§ **Dataset records**:
Lemma read_lines_feed p rest :
  lacks 10 p = true →
  parse_file (lines_go [] (p ++ 10 :: rest))
  = parse_line [] p ++ parse_file (lines_go [] rest).
Proof.
  intros Hp. rewrite lines_go_feed by done. simpl. rewrite parse_fold.
  by rewrite <- parse_line_strip, strip_line_feed, parse_line_strip.
Qed.

Lemma read_lines_last p :
  lacks 10 p = true → parse_file (lines_go [] p) = parse_line [] p.
Proof.
  intros Hp. rewrite lines_go_last by done. by destruct p.
Qed.

Lemma read_joined parts :
  Forall (fun p => lacks 10 p = true) parts →
  parse_file (lines_go [] (py_join [10] parts)) = parse_file parts.
Proof.
  induction 1 as [|p parts Hp Hparts IH]; [done|].
  cbn [py_join]. destruct parts as [|q parts].
  - by rewrite read_lines_last.
  - change (p ++ [10] ++ py_join [10] (q :: parts))
      with (p ++ 10 :: py_join [10] (q :: parts)).
    rewrite read_lines_feed, IH by done. cbv beta. symmetry.
    change (fold_left parse_line (p :: q :: parts) [])
      with (fold_left parse_line (q :: parts) (parse_line [] p)).
    apply parse_fold.
Qed.

Lemma read_headed (heads : list pystr) rest :
  Forall (fun p => lacks 10 p = true) heads →
  parse_file (lines_go [] (concat ((fun p => p ++ [10]) <$> heads) ++ rest))
  = parse_file heads ++ parse_file (lines_go [] rest).
Proof.
  induction 1 as [|p heads Hp Hheads IH]; [done|].
  cbn [fmap list_fmap concat]. rewrite <- !app_assoc.
  change ([10] ++ ?x) with (10 :: x).
  rewrite read_lines_feed, IH by done. cbv beta. rewrite app_assoc. f_equal.
  symmetry.
  change (fold_left parse_line (p :: heads) [])
    with (fold_left parse_line heads (parse_line [] p)).
  apply parse_fold.
Qed.
End ReadLines.

Lemma validate_read_joined od parts :
  Forall (fun p => lacks 10 p = true) parts →
  Validate.parse_id_file od (lines_go [] (py_join [10] parts))
  = Validate.parse_id_file od parts.
Proof.
  apply (read_joined (Validate.parse_line od));
    auto using validate_parse_line_strip, validate_parse_fold.
Qed.

Lemma coords_read_joined od parts :
  Forall (fun p => lacks 10 p = true) parts →
  Coords.parse_id_file od (lines_go [] (py_join [10] parts))
  = Coords.parse_id_file od parts.
Proof.
  apply (read_joined (Coords.parse_line od));
    auto using coords_parse_line_strip, coords_parse_fold.
Qed.

(** No digit is a line break, a tabulation or a blank. *)
Lemma digits_lack od a s :
  isdigit_cp od a = false → forallb (isdigit_cp od) s = true → lacks a s = true.
Proof.
  intros Ha. induction s as [|c s IH]; [done|]. simpl.
  intros [Hc Hs]%andb_true_iff. rewrite (IH Hs), andb_true_r.
  destruct (N.eqb_spec c a) as [->|]; [congruence|done].
Qed.

Lemma id_lacks od a id :
  unicode_digits od → a < 128 → ascii_digit a = false →
  py_isdigit od id = true → lacks a id = true.
Proof.
  intros Hod Ha Hd Hid.
  apply (digits_lack od); [by apply unicode_digits_ascii|by apply isdigit_all].
Qed.

Lemma id_one_line od id :
  unicode_digits od → py_isdigit od id = true → one_line id = true.
Proof.
  intros Hod Hid. unfold one_line.
  by rewrite !(id_lacks od _ id Hod) by done.
Qed.

(** The clean list holds listed identifiers and decimal texts of roots. *)
Lemma validator_updated_digits od id_to_sv errors sv_to_root all_ids :
  Forall (fun id => py_isdigit od id = true ∧ py_strip id = id) all_ids →
  Forall (fun id => py_isdigit od id = true ∧ py_strip id = id)
    (Validate.updated_ids (Validate.step3 id_to_sv errors sv_to_root all_ids)).
Proof.
  induction 1 as [|old_id ids Hold Hids IH]; [constructor|].
  rewrite validator_step3_cons. simpl. apply Forall_app. split; [|done].
  unfold validator_entry, Validate.step3_body.
  destruct (dict_get errors old_id) as [err|]; [by apply Forall_singleton|].
  destruct (dict_get id_to_sv old_id) as [sv|]; [|by apply Forall_singleton].
  destruct (dict_get sv_to_root sv) as [root|]; [|by apply Forall_singleton].
  destruct (decide (py_str root ≠ old_id)); [|by apply Forall_singleton].
  apply Forall_singleton. split.
  - apply ascii_digits_isdigit, py_str_ascii_digits.
  - apply strip_digits, ascii_digits_all, py_str_ascii_digits.
Qed.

§ **Work to be completed**: Restate every line of the data above exactly as it was written.

§ **Your solution**:
Lemma read_lines_feed p rest :
  lacks 10 p = true →
  parse_file (lines_go [] (p ++ 10 :: rest))
  = parse_line [] p ++ parse_file (lines_go [] rest).
Proof.
  intros Hp. rewrite lines_go_feed by done. simpl. rewrite parse_fold.
  by rewrite <- parse_line_strip, strip_line_feed, parse_line_strip.
Qed.

Lemma read_lines_last p :
  lacks 10 p = true → parse_file (lines_go [] p) = parse_line [] p.
Proof.
  intros Hp. rewrite lines_go_last by done. by destruct p.
Qed.

Lemma read_joined parts :
  Forall (fun p => lacks 10 p = true) parts →
  parse_file (lines_go [] (py_join [10] parts)) = parse_file parts.
Proof.
  induction 1 as [|p parts Hp Hparts IH]; [done|].
  cbn [py_join]. destruct parts as [|q parts].
  - by rewrite read_lines_last.
  - change (p ++ [10] ++ py_join [10] (q :: parts))
      with (p ++ 10 :: py_join [10] (q :: parts)).
    rewrite read_lines_feed, IH by done. cbv beta. symmetry.
    change (fold_left parse_line (p :: q :: parts) [])
      with (fold_left parse_line (q :: parts) (parse_line [] p)).
    apply parse_fold.
Qed.

Lemma read_headed (heads : list pystr) rest :
  Forall (fun p => lacks 10 p = true) heads →
  parse_file (lines_go [] (concat ((fun p => p ++ [10]) <$> heads) ++ rest))
  = parse_file heads ++ parse_file (lines_go [] rest).
Proof.
  induction 1 as [|p heads Hp Hheads IH]; [done|].
  cbn [fmap list_fmap concat]. rewrite <- !app_assoc.
  change ([10] ++ ?x) with (10 :: x).
  rewrite read_lines_feed, IH by done. cbv beta. rewrite app_assoc. f_equal.
  symmetry.
  change (fold_left parse_line (p :: heads) [])
    with (fold_left parse_line heads (parse_line [] p)).
  apply parse_fold.
Qed.
End ReadLines.

Lemma validate_read_joined od parts :
  Forall (fun p => lacks 10 p = true) parts →
  Validate.parse_id_file od (lines_go [] (py_join [10] parts))
  = Validate.parse_id_file od parts.
Proof.
  apply (read_joined (Validate.parse_line od));
    auto using validate_parse_line_strip, validate_parse_fold.
Qed.

Lemma coords_read_joined od parts :
  Forall (fun p => lacks 10 p = true) parts →
  Coords.parse_id_file od (lines_go [] (py_join [10] parts))
  = Coords.parse_id_file od parts.
Proof.
  apply (read_joined (Coords.parse_line od));
    auto using coords_parse_line_strip, coords_parse_fold.
Qed.

(** No digit is a line break, a tabulation or a blank. *)
Lemma digits_lack od a s :
  isdigit_cp od a = false → forallb (isdigit_cp od) s = true → lacks a s = true.
Proof.
  intros Ha. induction s as [|c s IH]; [done|]. simpl.
  intros [Hc Hs]%andb_true_iff. rewrite (IH Hs), andb_true_r.
  destruct (N.eqb_spec c a) as [->|]; [congruence|done].
Qed.

Lemma id_lacks od a id :
  unicode_digits od → a < 128 → ascii_digit a = false →
  py_isdigit od id = true → lacks a id = true.
Proof.
  intros Hod Ha Hd Hid.
  apply (digits_lack od); [by apply unicode_digits_ascii|by apply isdigit_all].
Qed.

Lemma id_one_line od id :
  unicode_digits od → py_isdigit od id = true → one_line id = true.
Proof.
  intros Hod Hid. unfold one_line.
  by rewrite !(id_lacks od _ id Hod) by done.
Qed.

(** The clean list holds listed identifiers and decimal texts of roots. *)
Lemma validator_updated_digits od id_to_sv errors sv_to_root all_ids :
  Forall (fun id => py_isdigit od id = true ∧ py_strip id = id) all_ids →
  Forall (fun id => py_isdigit od id = true ∧ py_strip id = id)
    (Validate.updated_ids (Validate.step3 id_to_sv errors sv_to_root all_ids)).
Proof.
  induction 1 as [|old_id ids Hold Hids IH]; [constructor|].
  rewrite validator_step3_cons. simpl. apply Forall_app. split; [|done].
  unfold validator_entry, Validate.step3_body.
  destruct (dict_get errors old_id) as [err|]; [by apply Forall_singleton|].
  destruct (dict_get id_to_sv old_id) as [sv|]; [|by apply Forall_singleton].
  destruct (dict_get sv_to_root sv) as [root|]; [|by apply Forall_singleton].
  destruct (decide (py_str root ≠ old_id)); [|by apply Forall_singleton].
  apply Forall_singleton. split.
  - apply ascii_digits_isdigit, py_str_ascii_digits.
  - apply strip_digits, ascii_digits_all, py_str_ascii_digits.
Qed.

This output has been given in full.